Pseudo typed viruses were produced using 293T cells, which were transfected with an S protein expression plasmid (prototype virus, XBB.1, JN.1, and KP.2 variants) and infected with vesicular stomatitis virus glycoprotein (VSV-G) pseudo typed virus (G*ΔG-VSV)23. Subsequently, a serum pVNT was performed to detect neutralisation titres. The pseudo typed viruses used for neutralisation titre detection and the mutation sites of the S genes are listed in Supplementary Table 1. The initial dilution was 1:30 or 1:10, followed by three-fold serial dilutions. The final dilution of the sample was 1:7290. The 50% neutralisation dilution (ND50) was calculated using the Reed–Muench method, and the limit of detection (LOD) was 1:10. Results below the LOD were set to 0.5 times that of the LOD, and an ND50 titre > 1:30 was considered positive.

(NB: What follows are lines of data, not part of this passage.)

(** ** Vocabulary of the properties *)

(** Events other than a reading of the clock and the closing of the
    session. *)
Definition calm (ev : Event) : Prop :=
  match ev with
  | ENow _ => False
  | ECall Close => False
  | _ => True
  end.

(** [w'] continues [w]: the oracles are the same, the clock was not read, and
    the trace grew by calm events only. *)
Definition continues (w w' : World) : Prop :=
  replies w' = replies w /\ clock w' = clock w /\ src_dir w' = src_dir w /\
  nreads w' = nreads w /\
  exists tr, trace w' = trace w ++ tr /\ Forall calm tr.

Definition quiet {A} (m : M A) : Prop := forall w, continues w (snd (m w)).

(** Computations that only read the clock: they return, and leave the
    oracles and the number of closings as they were. *)
Definition timing {A} (m : M A) : Prop :=
  forall w, (exists a, fst (m w) = Ok a) /\
            replies (snd (m w)) = replies w /\
            count_close (trace (snd (m w))) = count_close (trace w).

(** The timer once started, and the world after one reading of the clock. *)
Definition started (w : World) : TimeMeasure :=
  mkTimeMeasure (clock w (nreads w)) 0 0.

Definition tick (w : World) : World := snd (now w).

(** The contract of the session's [close] (spec, 4.1): it has no failure
    mode. *)
Definition close_safe (w : World) : Prop :=
  forall n, exists v, replies w n Close = Ok v.

Definition the_user_agent : option string := head AvailableUserAgents.

(** A driver from nothing: the [class] statement is executed, then the class
    is called as [test_expandable] calls it. *)
Definition build_driver (listdir : Listing) (k : BrowserKind) : M Driver :=
  fun w =>
    match (match k with
           | Chrome => define_ChromeDriver listdir
           | Firefox => define_FirefoxDriver listdir
           end) with
    | Raise e => (Raise e, w)
    | Ok driver_class => construct driver_class the_user_agent w
    end.

(** Computations that leave the number of closings as it was. *)
Definition keeps {A} (m : M A) : Prop :=
  forall w, count_close (trace (snd (m w))) = count_close (trace w).

Definition failure_message (fr : FrameSummary) : string :=
  "Test failed at:" +:+ nl +:+
  tab +:+ "Function " +:+ name fr +:+ " in:" +:+ nl +:+
  tab +:+ tab +:+ filename fr +:+ " line " +:+ pretty (lineno fr) +:+ nl +:+
  tab +:+ "Error: " +:+ line fr.

Definition chrome_driver : Driver :=
  mkDriver "chrome"
    (mkOptions ["--user-agent=" +:+ default "" the_user_agent] ∅) None.

Definition frame_29 : FrameSummary :=
  mkFrame "/app/test_expandable.py" 29 "test_scenario"
    "banner_element = driver.get_element_by_css_selector(selectors.expendable_button)".

Definition frame_36 : FrameSummary :=
  mkFrame "/app/test_expandable.py" 36 "test_scenario"
    "time.sleep(1.5)  # Modal opening animation takes about 1.5s  (Should not take more)".

(** The tasks run one after the other, in the order of submission. *)
Fixpoint sequential {A R} (fn : nat -> A -> result R) (k : nat) (xs : list A)
  : result (list R) :=
  match xs with
  | [] => Ok []
  | x :: xs' =>
      match fn k x with
      | Raise e => Raise e
      | Ok r =>
          match sequential fn (S k) xs' with
          | Raise e => Raise e
          | Ok rs => Ok (r :: rs)
          end
      end
  end.

(** A row as a worker returns it. *)
Definition is_record (row : Row) : Prop :=
  exists b tag t rest,
    row = PInt b :: PStr tag :: PFloat t :: rest /\ (b = 0 \/ b = 1)%Z.

(** The elements of a batch are rows. *)
Fixpoint rows_of (data : list pyval) : option (list Row) :=
  match data with
  | [] => Some []
  | PList row :: data' =>
      match rows_of data' with
      | Some rows => Some (row :: rows)
      | None => None
      end
  | _ :: _ => None
  end.

(** Files reached from [fs] by one run of the harness after the other, all
    on the log [p] (the runs of one day), whether they return or raise. *)
Inductive runs (p : string) (ds : list DriverClass) : Files -> Files -> Prop :=
| runs_one h N r fs fs' :
    log_filename h = p ->
    main h ds N fs = Some (r, fs') ->
    runs p ds fs fs'
| runs_more h N r fs fs1 fs' :
    runs p ds fs fs1 ->
    log_filename h = p ->
    main h ds N fs1 = Some (r, fs') ->
    runs p ds fs fs'.

(** The log holds the header, once, and then records. *)
Definition log_ok (p : string) (fs : Files) : Prop :=
  exists rows, fs !! p = Some (header :: rows) /\ Forall is_record rows.

Definition two_drivers : list DriverClass := [chrome_class; firefox_class].

Definition files_after (N : Z) : Files :=
  match main good_harness two_drivers N ∅ with
  | Some (_, fs) => fs
  | None => ∅
  end.

(** The files after a second run of the harness on the same day, of one
    iteration, on the log the two iterations of the first run have left. *)
Definition files_after_again : Files :=
  match main good_harness two_drivers 1 (files_after 2) with
  | Some (_, fs) => fs
  | None => ∅
  end.

Definition one_binary_each : Listing := fun _ => Ok ["driver"].

Definition registered : list (string * DriverClass) :=
  [("chrome", mkDriverClass Chrome "drivers/chrome/driver");
   ("firefox", mkDriverClass Firefox "drivers/gecko/driver")].

Definition files_after_one : Files :=
  match main good_harness (drivers_of registered) 1 ∅ with
  | Some (_, fs) => fs
  | None => ∅
  end.

(** ** Vocabulary of the further properties *)

(** The session cannot be configured: the call after its start fails. *)
Definition setup_fails_replies (n : nat) (c : Command) : result pyval :=
  match c with
  | ImplicitlyWait _ => Raise (mkExn "WebDriverException" true [])
  | _ => Ok PNone
  end.

(** The arguments and the preference the setters of the two classes add. *)
Definition user_agent_arguments (agent : option string) : list string :=
  if agent_truthy agent then ["--user-agent=" +:+ default "" agent] else [].

Definition headless_arguments (headless : bool) : list string :=
  if headless then ["headless"; "--window-size=1920,1080"] else [].

Definition user_agent_preferences (agent : option string) : gmap string string :=
  if agent_truthy agent then {["general.useragent.override" := default "" agent]} else ∅.

(** The lines of the statements of [test_scenario], and those of its
    [assert] statements. *)
Definition scenario_lines : list Z :=
  [21; 27; 29; 30; 31; 33; 35; 36; 40; 42; 43; 46; 47; 48; 49; 51; 54; 55; 57; 59]%Z.

Definition assert_lines : list Z := [30; 31; 43; 47; 48; 51; 55; 59]%Z.

(** A frame of [test_scenario], in the sources at [src]. *)
Definition scenario_frame (src : string) (lines : list Z) (f : FrameSummary) : Prop :=
  filename f = src +:+ "/" +:+ "test_expandable.py" /\
  name f = "test_scenario" /\
  lineno f ∈ lines.

(** Exceptions leaving [m] carry a frame of the scenario on top. *)
Definition framed {A} (src : string) (m : M A) : Prop :=
  forall w e w', src_dir w = src -> m w = (Raise e, w') ->
    exists f rest, exc_tb e = f :: rest /\ scenario_frame src scenario_lines f.

(** The engine and the pause never raise. *)
Definition obedient (w : World) : Prop :=
  forall n c, exists v, replies w n c = Ok v.

(** The statements of [test_scenario] that call a method of a value a wait
    has returned. *)
Definition method_lines : list Z := [31; 33; 43; 48; 49; 51; 59]%Z.

(** [e] is raised by a statement of [test_scenario] itself: a failed
    [assert], or a method looked up on a value that is no element. *)
Definition own_failure (src : string) (e : exn) : Prop :=
  exists f,
    (e = through f AssertionError /\ scenario_frame src assert_lines f) \/
    (e = through f AttributeError /\ scenario_frame src method_lines f).

(** With an obedient engine, [m] raises by its own statements only. *)
Definition asserting {A} (src : string) (m : M A) : Prop :=
  forall w e w', src_dir w = src -> obedient w -> m w = (Raise e, w') ->
    own_failure src e.

(** [m] makes at most [n] external calls, and [n] when it returns. *)
Definition calls {A} (n : nat) (m : M A) : Prop :=
  forall w, ncalls (snd (m w)) <= ncalls w + n /\
            (forall a, fst (m w) = Ok a -> ncalls (snd (m w)) = ncalls w + n).

(** The logo stays on the page after it is clicked. *)
Definition logo_stays_replies (n : nat) (c : Command) : result pyval :=
  match c with
  | IsDisplayed _ => Ok (PBool true)
  | WaitUntil _ _ _ _ selector => Ok (PObj (String.length selector))
  | _ => Ok PNone
  end.

(** The wait for the modal returns [None] instead of an element. *)
Definition modal_none_replies (n : nat) (c : Command) : result pyval :=
  match c with
  | IsDisplayed _ => Ok (PBool true)
  | WaitUntil _ _ _ _ selector =>
      if String.eqb selector selectors.modal_div then Ok PNone
      else Ok (PObj (String.length selector))
  | _ => Ok PNone
  end.

(** [m] makes no external call and leaves the oracle of the engine as it
    was, whether it returns or raises. *)
Definition still {A} (m : M A) : Prop :=
  forall w, ncalls (snd (m w)) = ncalls w /\ replies (snd (m w)) = replies w.

(** The scenario runs well and the session cannot be closed. *)
Definition close_fails_replies (n : nat) (c : Command) : result pyval :=
  match c with
  | Close => Raise (mkExn "InvalidSessionIdException" true [])
  | _ => good_replies 0 n c
  end.

(** In the second iteration the firefox session cannot be started. *)
Definition failing_harness : Harness :=
  mkHarness (mkDate 2022 3 7)
    (fun i k => if (i =? 1)%nat && (k =? 1)%nat then world_of no_session_replies
                else good_world k)
    (fun _ k => k).

(** * Properties *)

(** ** Rounding *)

Section Rounding.
Local Open Scope Q_scope.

Measurement of total neutralising antibodies and ABO blood typing

Total neutralising antibodies were detected using a commercial ELISA kit23 (anti-SARS-CoV-2 S Kit; Shanghai GeneoDx Biotechnology Co., Ltd., Shanghai, China), which detects neutralising immunoglobulin antibodies against the SARS-CoV-2 spike protein RBD, using a universal microplate reader (DNM-9602; Beijing Pulang Co., Ltd., Beijing, China). A value > 6.5 IU/mL was considered positive. Values > 100 IU/mL were capped at 100 IU/mL as per the manufacturer’s protocols and instructions The ABO blood group was determined using the test tube method based on the manufacturer’s instructions (Chengdu United Co.,Ltd., Chengdu, China).

Throat swab samples test

Throat swab samples collected for SARS-CoV-2 analysis were analysed using RT-PCR (Shanghai Zhejiang Biotechnology Ltd., Shanghai, China). Cycle threshold values ≤ 44 on RT-PCR were considered positive.

Ethics

The study was approved by the Institutional Review Board of the Ethics Committee of Henan Provincial People’s Hospital (approval number: 20210051, approval date: 24 May 2021) and was conducted in compliance with the principles of the Declaration of Helsinki. All participants enrolled in this study provided written informed consent to participate.

Statistics

Summary statistics for the geometric means with 95% confidence intervals (CIs) are presented. Statistical significance between groups and subgroups was assessed using the Mann–Whitney U test, Student’s t-test, and one-way analysis of variance for continuous variables, and Pearson’s χ2 or Fisher’s exact test for categorical variables. Spearman’s rank correlation and r values were used to evaluate the correlation between two continuous variables. Since the total neutralising antibodies and four different neutralising antibodies against the prototype strain, XBB.1, JN.1, and KP.2 were measured for each specimen, our data were repeated measures. Therefore, a mixed linear model was used to identify the factors affecting neutralising antibodies after booster vaccination21. The log2-transformed neutralising antibody titre or total antibody concentration was considered the dependent variable in this model. While age, sex, BMI, ABO blood type, vaccination mode, the interval between primary and booster vaccination doses, SARS-CoV-2 breakthrough infection, and epidemic measures were considered independent variables. Hypothesis testing was two-sided, with P < 0.05 considered statistically significant. All statistical analyses and plotting were performed using GraphPad Prism (version 8.0; La Jolla, CA, USA) and SPSS (version 2.0; IBM Corp., Armonk, NY, USA).